Deterministic and stochastic flexural behaviors of laminated composite thin-walled I-beams using a sinusoidal higher-order shear deformation theory

In this study, a novel sinusoidal higher-order shear deformation thin-walled beam theory is presented to examine the effects of material properties and external load uncertainty on static responses of laminated composite thin-walled beams with open sections. The solution for the deterministic flexural analysis is based on Hamilton's principle and Ritz-type exponential shape function series. Several mechanical parameters of laminated composite materials are randomized and plugged into the beam solver to investigate the thin-walled beam's stochastic flexural behaviors. The computational cost and accuracy of the polynomial chaos expansion (PCE) method with both projection and linear regression approaches are presented and evaluated by comparing its results with crude Monte Carlo simulation (MCS). This comparison allows for a thorough assessment of the PCE method's performance.
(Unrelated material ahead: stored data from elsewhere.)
(** The montage entry a channel label is bound to. *)
Definition same_label (match_case : bool) (a b : string) : bool :=
  if match_case then bool_decide (a = b)
  else bool_decide (lower a = lower b).

Fixpoint find_position (match_case : bool) (m : Montage) (name : string)
  : option position :=
  match m with
  | [] => None
  | (label, pos) :: m' =>
      if same_label match_case label name then Some pos
      else find_position match_case m' name
  end.

(** Modelled from the spec: the body of [Raw.set_montage] is in the mne
    library.  Every channel label is bound to the position of the montage
    entry with that label, compared without regard to letter case unless
    [match_case]; the call fails if a channel cannot be matched. *)
Definition set_montage (m : Montage) (match_case : bool) (raw : Raw)
  : result Raw :=
  match filter (fun n => find_position match_case m n = None)
               (ch_names raw) with
  | [] => Ok (mkRaw ((fun c =>
                        match find_position match_case m (ch_name c) with
                        | Some pos => set_loc pos c
                        | None => c
                        end) <$> chs raw)
                    (ref_scheme raw))
  | unmatched => Raise (UnmatchedChannels unmatched)
  end.

(** The arithmetic of the average reference, on floating-point samples:
    [minus_average all x] is the signal [x] minus the per-sample mean of
    the signals [all]. *)
Variable minus_average : list signal -> signal -> signal.

(** Modelled from the spec: the body of [Raw.set_eeg_reference] is in the
    mne library; this is the call with ["average"].  Every channel's
    signal is recomputed relative to the average across all channels. *)
Definition set_eeg_reference (raw : Raw) : result Raw :=
  let all := ch_data <$> chs raw in
  Ok (mkRaw ((fun c => set_data (minus_average all (ch_data c)) c)
               <$> chs raw)
            AverageReference).

(** The files the process can read as EDF, and the catalog of built-in
    montages. *)
Variable files : string -> option Raw.
Variable catalog : string -> option Montage.

(** Modelled from the spec: [mne.io.read_raw_edf(fname, preload=True)]
    fails if the file is missing, malformed or unreadable. *)
Definition read_raw_edf (fname : string) : result Raw :=
  match files fname with
  | Some raw => Ok raw
  | None => Raise (ReadError fname)
  end.

(** Modelled from the spec: [mne.channels.make_standard_montage(kind)]
    fails if the name is unknown. *)
Definition make_standard_montage (kind : string) : result Montage :=
  match catalog kind with
  | Some m => Ok m
  | None => Raise (UnknownMontage kind)
  end.

(** ** The script *)

(** The module's globals. *)
Record Env : Type := mkEnv {
  raw : option Raw;
  montage : option Montage
}.

Definition initial : Env := mkEnv None None.

(** The statement forms of the module body. *)
Inductive Stmt : Type :=
  | ReadRawEdf (fname : string)
  | RenameChannels (mapping : string -> string)
  | MakeStandardMontage (kind : string)
  | DropChannels (names : list string)
  | SetMontage (match_case : bool)
  | SetEegReference.

Definition get_raw (env : Env) : result Raw :=
  match raw env with
  | Some r => Ok r
  | None => Raise (NameError "raw")
  end.

Definition get_montage (env : Env) : result Montage :=
  match montage env with
  | Some m => Ok m
  | None => Raise (NameError "montage")
  end.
Additionally, a sensitivity analysis is conducted to compare the relative significance of the uncertainty in material properties and loads on the stochastic responses. The supervised training of the artificial neural network based on the MCS beam data is also conducted and compared to the PCE and MCS methods. The findings about the stochastic outputs are introduced in various statistical metrics and illustrations to demonstrate the influences of material properties' randomness on different laminated composite thin-walled beam configurations.